Keywords: Contraception, Female sex workers, Russia
1. Introduction
Globally, female sex workers (FSWs) are at increased risk of HIV [1], and research on this population focuses heavily on infectious disease [1–4]. However, FSWs across various geocultural settings also experience unintended pregnancy and abortion [5–11]; there is a need to understand reproductive health in this population. The limited data available suggest low levels of reliable contraception use among FSWs [5–8,11,12]. FSWs’ abilities to obtain and use contraception are probably compromised by barriers to health care, including stigma and discrimination [10,13]. Individuals further marginalized through drug use, early initiation of sex work, and low levels of control over condom use could experience greater unmet contraceptive need than others do [5,9]. Control over working conditions probably relates to contraception and reproductive health; past evidence shows increased risk of abortion among FSWs working with a pimp or brothel, facing high client volumes, or who have experienced forced unprotected sex [8,14].

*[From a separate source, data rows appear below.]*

(** What drawing the chart of context [i] does. *)
Record drawn_if_seen (T : chart_type) (i : nat) (d : D) (c : config) (x : context) (w w' : page) : Prop := {
  if_seen_ctx : exists y, ctxs w' = <[i := y]> (ctxs w) /\ same_place x y /\ tpchart y = Some T;
  if_seen_entry : dynamicDisplay w' = <[canvas_id x := noted i d c (isScrolledIntoView (boxes w i) x (viewport w))
                                          (dynamicDisplay w !! canvas_id x)]> (dynamicDisplay w);
  if_seen_list : dynamicDisplayList w' = listed (canvas_id x) w;
  if_seen_boxes : boxes w' = boxes w;
  if_seen_viewport : viewport w' = viewport w;
  if_seen_loops : map loop_ctx (loops w') =
    map loop_ctx (loops w) ++ (if isScrolledIntoView (boxes w i) x (viewport w) then [i] else [])
}.

Lemma clear_annotations_fields (c : config) (id : string) (w : page) : exists m, clear_annotations c id w = with_annotate m w.
Proof.
  unfold clear_annotations. destruct (jsGraphAnnotate w !! id); [destruct (negb _)|]; try by eexists.
  exists (jsGraphAnnotate w). by destruct w.
Qed.

Lemma draw_if_seen (redraw : nat -> D -> config -> page -> res page) (T : chart_type) (i : nat) (d : D) (c : config)
    (w : page) (x : context) :
  waits T c d -> ctxs w !! i = Some x -> canvas_id x <> "" ->
  (forall e, dynamicDisplay w !! canvas_id x = Some e -> dyn_shown e = false) ->
  exists w', draw_chart false dpr personal fits redraw anim_fuel T i d (Some c) w = Ok w' /\
    drawn_if_seen T i d (merged personal T c) x w w'.
Proof.
  intros [Hdyn Halone Hfits (c' & a & Hprep & Hstart & Hclear)] Hx Hid Hshown.
  unfold draw_chart. fold (merged personal T c). set (mc := merged personal T c) in *.
  rewrite (upd_ctx_at i _ x w Hx). set (x1 := set_identity (Some T) (ChartNewId x) (canvas_id x) x).
  unfold init_and_start. rewrite upd_ctx_twice, get_ctx_at. cbn [res_bind]. rewrite Halone. cbn [andb].
  change (clock (at_ctx i x1 w)) with (clock w).
  destruct (init_context_place mc (clock w) x1) as (Hplace & Htype & _). set (x2 := init_context mc (clock w) x1) in *.
  assert (Hid2 : canvas_id x2 = canvas_id x) by apply (same_id _ _ Hplace).
  assert (Hseen : forall bs v, isScrolledIntoView bs x2 v = isScrolledIntoView bs x v)
    by (intros bs v; exact (same_place_seen x1 x2 bs v Hplace)).
  rewrite (dynamicFunction_notes i d mc (at_ctx i x2 w) x2 Hdyn);
    [|apply lookup_insert_eq|by rewrite Hid2|by rewrite Hid2].
  cbn [res_bind]. rewrite Hseen, Hid2, Htype. change (boxes (at_ctx i x2 w)) with (boxes w).
  change (viewport (at_ctx i x2 w)) with (viewport w). set (seen := isScrolledIntoView (boxes w i) x (viewport w)).
  set (y := set_identity (tpchart x1) (ChartNewId x2) (canvas_id x) x2).
  assert (Hy : same_place x y) by (by split; cbn; rewrite ?(same_width _ _ Hplace), ?(same_height _ _ Hplace)).
  unfold at_ctx at 5. set (w3 := with_dynamic _ _ _).
  assert (Hw3 : ctxs w3 = <[i := y]> (ctxs w)) by (cbn; apply insert_insert_eq).
  destruct seen eqn:Hs; unfold seen in Hs; cbn [negb].
  - destruct (clear_annotations_fields mc (default ""%string (ChartNewId x2)) w3) as (m & ->). unfold get_ctx.
    cbn [res_bind negb with_annotate ctxs]. rewrite Hw3, lookup_insert_eq. cbn [res_bind]. rewrite Hfits.
    unfold animationLoop. rewrite Hprep. cbn [res_bind]. rewrite Hstart. cbn [res_bind]. rewrite Hclear.
    eexists. split; [reflexivity|]. split; try done; rewrite ?Hs; try done.
    + by exists y.
    + exact (map_app _ _ _).
  - exists w3. split; [done|]. split; try done; rewrite ?Hs, ?app_nil_r; try done. by exists y.
Qed.

(** ** Charts on a page *)

Record dyn_chart : Type := {
  dc_type : chart_type;
  dc_ctx : nat;
  dc_data : D;
  dc_config : config;
  dc_context : context       (** before it is drawn *)
}.

Definition dc_id (ch : dyn_chart) : string := canvas_id (dc_context ch).

(** Its canvas can be told from others, and it waits to be seen. *)
Definition well_made (ch : dyn_chart) : Prop := dc_id ch <> "" /\ waits (dc_type ch) (dc_config ch) (dc_data ch).

(** Where the elements and the window are. *)
Definition position : Type := (nat -> list dom_box) * view.

Definition sees (ch : dyn_chart) (p : position) : bool := isScrolledIntoView (p.1 (dc_ctx ch)) (dc_context ch) p.2.

(** How often the chart's animation was started (no frame is due yet). *)
Definition started (ch : dyn_chart) (w : page) : nat := length (filter (fun i => i = dc_ctx ch) (map loop_ctx (loops w))).

(** The chart was asked for, and [b] tells whether it was drawn. *)
Definition asked (ch : dyn_chart) (b : bool) (w : page) : Prop :=
  exists e x, dynamicDisplay w !! dc_id ch = Some e /\ ctxs w !! dc_ctx ch = Some x /\
    dyn_ctx e = dc_ctx ch /\ dyn_shown e = b /\ dyn_data e = dc_data ch /\ dyn_config e = merged personal (dc_type ch) (dc_config ch) /\
    same_place (dc_context ch) x /\ tpchart x = Some (dc_type ch) /\ started ch w = if b then 1%nat else 0%nat.

Definition apart (ch ch' : dyn_chart) : Prop := dc_id ch' <> dc_id ch /\ dc_ctx ch' <> dc_ctx ch.

Lemma started_more (ch : dyn_chart) (i : nat) (b : bool) (w w' : page) :
  map loop_ctx (loops w') = map loop_ctx (loops w) ++ (if b then [i] else []) ->
  started ch w' = (started ch w + if b && bool_decide (i = dc_ctx ch) then 1 else 0)%nat.
Proof.
  intros Hl. unfold started. rewrite Hl, filter_app, length_app. f_equal. destruct b; [|done]. cbn [andb].
  rewrite filter_cons. case_bool_decide as Hi; [by rewrite decide_True|by rewrite decide_False].
Qed.

(** Drawing one chart leaves the others alone. *)
Lemma drawn_elsewhere (ch : dyn_chart) (b : bool) (T : chart_type) (i : nat) (d : D) (c : config) (x : context) (w w' : page) :
  drawn_if_seen T i d c x w w' -> dc_ctx ch <> i -> dc_id ch <> canvas_id x -> asked ch b w -> asked ch b w'.
Proof.
  intros [(y & Hc & _) He _ _ _ Hl] Hi Hid (e & x' & H1 & H2 & H3 & H4 & H5 & H6 & H7 & H8 & H9).
  exists e, x'. rewrite He, Hc, !lookup_insert_ne by done. repeat (split; [done|]).
  rewrite (started_more ch i _ w w' Hl), H9. rewrite bool_decide_eq_false_2 by done. rewrite andb_false_r. lia.
Qed.

Lemma new_Chart_plain (x : context) : new_Chart dpr x = x.
Proof. unfold new_Chart. by rewrite plain_screen. Qed.

Lemma waits_merged (T : chart_type) (c : config) (d : D) : waits T c d -> waits T (merged personal T c) d.
Proof. intros [H1 H2 H3 H4]. split; by rewrite merged_idemp. Qed.

(** *** The first drawing *)

Definition unasked (ch : dyn_chart) (w : page) : Prop :=
  ctxs w !! dc_ctx ch = Some (dc_context ch) /\ dynamicDisplay w !! dc_id ch = None /\ started ch w = 0%nat.

Definition draw_dynamic (ch : dyn_chart) (w : page) : res page := draw (dc_type ch) (dc_ctx ch) (dc_data ch) (Some (dc_config ch)) w.

Lemma first_drawing (ch : dyn_chart) (w : page) : well_made ch -> unasked ch w ->
  exists w', draw_dynamic ch w = Ok w' /\ asked ch (sees ch (boxes w, viewport w)) w' /\
    dynamicDisplayList w' = dynamicDisplayList w ++ [dc_id ch] /\ boxes w' = boxes w /\ viewport w' = viewport w /\
    (forall ch' b, apart ch ch' -> asked ch' b w -> asked ch' b w') /\
    (forall ch', apart ch ch' -> unasked ch' w -> unasked ch' w').
Proof.
  intros [Hid Hwaits] (Hx & Hnone & Hstart). unfold draw_dynamic, chart_draw, get_ctx at 1. rewrite Hx. cbn [res_bind].
  rewrite (upd_ctx_at _ _ _ w Hx), new_Chart_plain. set (w1 := at_ctx (dc_ctx ch) (dc_context ch) w).
  assert (Hw1 : ctxs w1 = ctxs w) by (cbn; by apply insert_id).
  assert (Hx1 : ctxs w1 !! dc_ctx ch = Some (dc_context ch)) by by rewrite Hw1.
  destruct (draw_if_seen (redrawGraph false dpr personal fits anim_fuel (S fuel)) (dc_type ch) (dc_ctx ch) (dc_data ch) (dc_config ch)
    w1 (dc_context ch) Hwaits Hx1 Hid) as (w' & Hrun & Hd).
  { intros e. change (dynamicDisplay w !! dc_id ch = Some e -> dyn_shown e = false). by rewrite Hnone. }
  pose proof Hd as [(y & Hc & Hp & Ht) He Hlist Hb Hv Hl]. change (dynamicDisplay w1) with (dynamicDisplay w) in *.
  fold (dc_id ch) in *. rewrite Hnone in He.
  exists w'. split; [exact Hrun|]. split; [|split; [|split; [done|split; [done|split]]]].
  - exists (noted (dc_ctx ch) (dc_data ch) (merged personal (dc_type ch) (dc_config ch)) (sees ch (boxes w, viewport w)) None), y.
    rewrite He, Hc, !lookup_insert_eq. repeat (split; [done|]).
    rewrite (started_more ch (dc_ctx ch) _ w1 w' Hl), bool_decide_eq_true_2, andb_true_r by done.
    change (started ch w1) with (started ch w). by rewrite Hstart.
  - rewrite Hlist. unfold listed. fold (dc_id ch). change (dynamicDisplay w1) with (dynamicDisplay w). by rewrite Hnone.
  - intros ch' b [H1 H2] Ha. apply (drawn_elsewhere ch' b _ _ _ _ _ w1 w' Hd H2 H1).
    destruct Ha as (e & x' & Ha). exists e, x'. rewrite Hw1. exact Ha.
  - intros ch' [H1 H2] (Hx' & Hn' & Hs'). unfold unasked. rewrite He, Hc, !lookup_insert_ne, Hw1 by done. split; [done|]. split; [done|].
    rewrite (started_more ch' (dc_ctx ch) _ w1 w' Hl), bool_decide_eq_false_2, andb_false_r by done.
    change (started ch' w1) with (started ch' w). by rewrite Hs'.
Qed.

Understanding contraception patterns among FSWs is particularly crucial in Russia given its high national unmet need (17%) and unintended pregnancy rate (33%) [15]. Moreover, Russia has the highest rate of induced abortion in Eastern Europe/Central Asia, at 950.94 per 1000 live births [16]. Recent evidence from Moscow illustrates that over half of FSWs have experienced an induced abortion, and only 12% report using a non-barrier contraceptive method [11]. Concern persists for FSWs’ use of ineffective and potentially hazardous pregnancy prevention methods, such as douching [11,13]. HIV prevention efforts for FSWs and other high-risk groups focus heavily on condom promotion [17]. When used properly, condoms offer the dual benefit of sexually transmitted infection (STI)/HIV prevention and pregnancy prevention. These benefits are reliant on adherence, with a first-year unintended pregnancy rate of 2% for women using male condoms perfectly as compared with 15% for more typical, intermittent condom use in real-world conditions [18]. More efficacious contraceptive methods exist, such as oral contraceptives (8% unintended pregnancy rate) and the copper intrauterine device (IUD) at (0.8% unintended pregnancy rate) [18]. These effective and female-controlled methods are efficacious in part because they are not coital-dependent (i.e. they do not require action at each sexual act) [18,19]. Female-controlled, non-barrier methods are particularly relevant for FSWs who experience high levels of violence and control [2,4], which can undermine condom use [20]. Thus, clarifying and promoting FSWs’ use of non-barrier contraceptive methods—specifically hormonal methods, IUDs, and sterilization where voluntary and appropriate—is critical given their comparative advantage in preventing unintended pregnancy.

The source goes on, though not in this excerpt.